What needs to be done: All that should appear is the line containing "Proof. done. Qed." and the lines after it in the records below, each reproduced exactly.

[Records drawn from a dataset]
(** The documented contract of the hooks.  [committed] reads what is durable
    under the lease, [reports] what this execution has reported; an operation
    that answers [false] changed neither, one that answers an error did not
    report.  The fenced writes need a row that is still executable under the
    lease, [confirm_task_succeeded] reads authoritative storage, a task body
    may commit its own success. *)
Class ExecutionLaws (W Task E DateTime : Type) `{ClaimedTaskExecutionStore W Task E DateTime} := {
  committed : Task → TaskLease → W → list TaskTransition;
  reports : W → list TaskReport;
  body_law task lease guard w :
    committed task lease w = [] →
    wp (process_task task guard) (λ _ w',
      (committed task lease w' = [] ∨ committed task lease w' = [TransSucceeded]) ∧
      reports w' = reports w) w;
  cancel_law task lease w :
    wp (cancel_task_if_requested task lease) (λ r w', reports w' = reports w ∧
      match r with
      | Ok true => (committed task lease w = [] ∨ committed task lease w = [TransReleased]) ∧
                   committed task lease w' = committed task lease w ++ [TransCanceled]
      | Ok false => committed task lease w' = committed task lease w
      | Err _ => True
      end) w;
  confirm_law task lease w :
    wp (confirm_task_succeeded task lease) (λ r w', reports w' = reports w ∧
      match r with
      | Ok confirmed => committed task lease w' = committed task lease w ∧
                        (confirmed = true → committed task lease w = [TransSucceeded])
      | Err _ => True
      end) w;
  retry_law task lease update w :
    wp (mark_task_retry task lease update) (λ r w', reports w' = reports w ∧
      match r with
      | Ok true => committed task lease w = [] ∧
                   committed task lease w' = [TransRetried (retry_attempt_count update)]
      | Ok false => committed task lease w' = committed task lease w
      | Err _ => True
      end) w;
  fail_law task lease failure w :
    wp (mark_task_failed task lease failure) (λ r w', reports w' = reports w ∧
      match r with
      | Ok true => committed task lease w = [] ∧
                   committed task lease w' = [TransFailed (failure_attempt_count failure) (failure_can_retry failure)]
      | Ok false => committed task lease w' = committed task lease w
      | Err _ => True
      end) w;
  release_law task lease w :
    wp (release_task_for_shutdown task lease) (λ r w', reports w' = reports w ∧
      match r with
      | Ok true => committed task lease w = [] ∧ committed task lease w' = [TransReleased]
      | Ok false => committed task lease w' = committed task lease w
      | Err _ => True
      end) w;
  steps_law task lease displayed w :
    committed task lease (failed_steps_json task displayed w).2 = committed task lease w ∧
    reports (failed_steps_json task displayed w).2 = reports w;
  record_law task lease task' status w :
    committed task lease (record_task_transition task' status w) = committed task lease w ∧
    reports (record_task_transition task' status w) = reports w ++ [Recorded status];
  wake_law task lease w :
    committed task lease (wake_dispatcher w) = committed task lease w ∧
    reports (wake_dispatcher w) = reports w ++ [Woke];
}.

(** ** What an execution accounts for *)
Section accounting.
Context {W Task E DateTime : Type}.
Context `{ExecutableTaskRecord Task, !ClaimedTaskExecutionStore W Task E DateTime}.
Context `{!ExecutionLaws W Task E DateTime} (add_seconds : DateTime → Z → DateTime).

Definition next_attempt (task : Task) : Z := saturating_add I32_MAX (attempt_count task) 1.

Definition retries (task : Task) (error : E) : Prop :=
  retry_class task error = RetryAuto ∧ next_attempt task < max_attempts task.

(** The counters an execution returns, against the transitions that are
    durable under its lease and the reports it made. *)
Inductive accounted (task : Task) : TaskDispatchOutcome → list TaskTransition → list TaskReport → Prop :=
  | acc_succeeded :
      accounted task TaskDispatchOutcome_succeeded [TransSucceeded] [Recorded "succeeded"]
  | acc_canceled :
      accounted task TaskDispatchOutcome_canceled [TransCanceled] [Recorded "canceled"]
  | acc_released_canceled :
      accounted task TaskDispatchOutcome_canceled [TransReleased; TransCanceled]
        [Woke; Recorded "canceled"]
  | acc_retried error :
      is_control_error error = false → retries task error →
      accounted task TaskDispatchOutcome_retried [TransRetried (next_attempt task)]
        [Woke; Recorded "retry"]
  | acc_failed error :
      is_control_error error = false → ¬ retries task error →
      accounted task TaskDispatchOutcome_failed
        [TransFailed (next_attempt task) (can_manual_retry (retry_class task error))]
        [Recorded "failed"]
  | acc_nothing : accounted task TaskDispatchOutcome_default [] []
  | acc_unconfirmed : accounted task TaskDispatchOutcome_default [TransSucceeded] []
  | acc_released : accounted task TaskDispatchOutcome_default [TransReleased] [Woke].

(** An execution that ends with an error has recorded no transition. *)
Definition accounts (task : Task) (lease : TaskLease) (before : list TaskReport)
    (r : result E TaskDispatchOutcome) (w : W) : Prop :=
  match r with
  | Ok o => ∃ made, reports w = before ++ made ∧ accounted task o (committed task lease w) made
  | Err _ => reports w = before ∨ reports w = before ++ [Woke]
  end.

(** The state in which the cancellation check is a way out: nothing, a
    success or a release is durable, and the reports say so. *)
Inductive settling : list TaskTransition → list TaskReport → Prop :=
  | settling_nothing : settling [] []
  | settling_success : settling [TransSucceeded] []
  | settling_released : settling [TransReleased] [Woke].

Lemma settling_reports before log made :
  settling log made → before ++ made = before ∨ before ++ made = before ++ [Woke].
Proof. intros []; rewrite ?app_nil_r; auto. Qed.

Lemma wp_update (f : W → W) (Φ : result E unit → W → Prop) w : Φ (Ok tt) (f w) → wp (update f) Φ w.
Proof. done. Qed.

Lemma wp_infallible {A} (f : W → A * W) (Φ : result E A → W → Prop) w :
  (let (a, w') := f w in Φ (Ok a) w') → wp (infallible f) Φ w.
Proof. unfold wp, infallible. by destruct (f w). Qed.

Result:
Proof. done. Qed.

Lemma wp_infallible {A} (f : W → A * W) (Φ : result E A → W → Prop) w :
  (let (a, w') := f w in Φ (Ok a) w') → wp (infallible f) Φ w.
Proof. unfold wp, infallible. by destruct (f w). Qed.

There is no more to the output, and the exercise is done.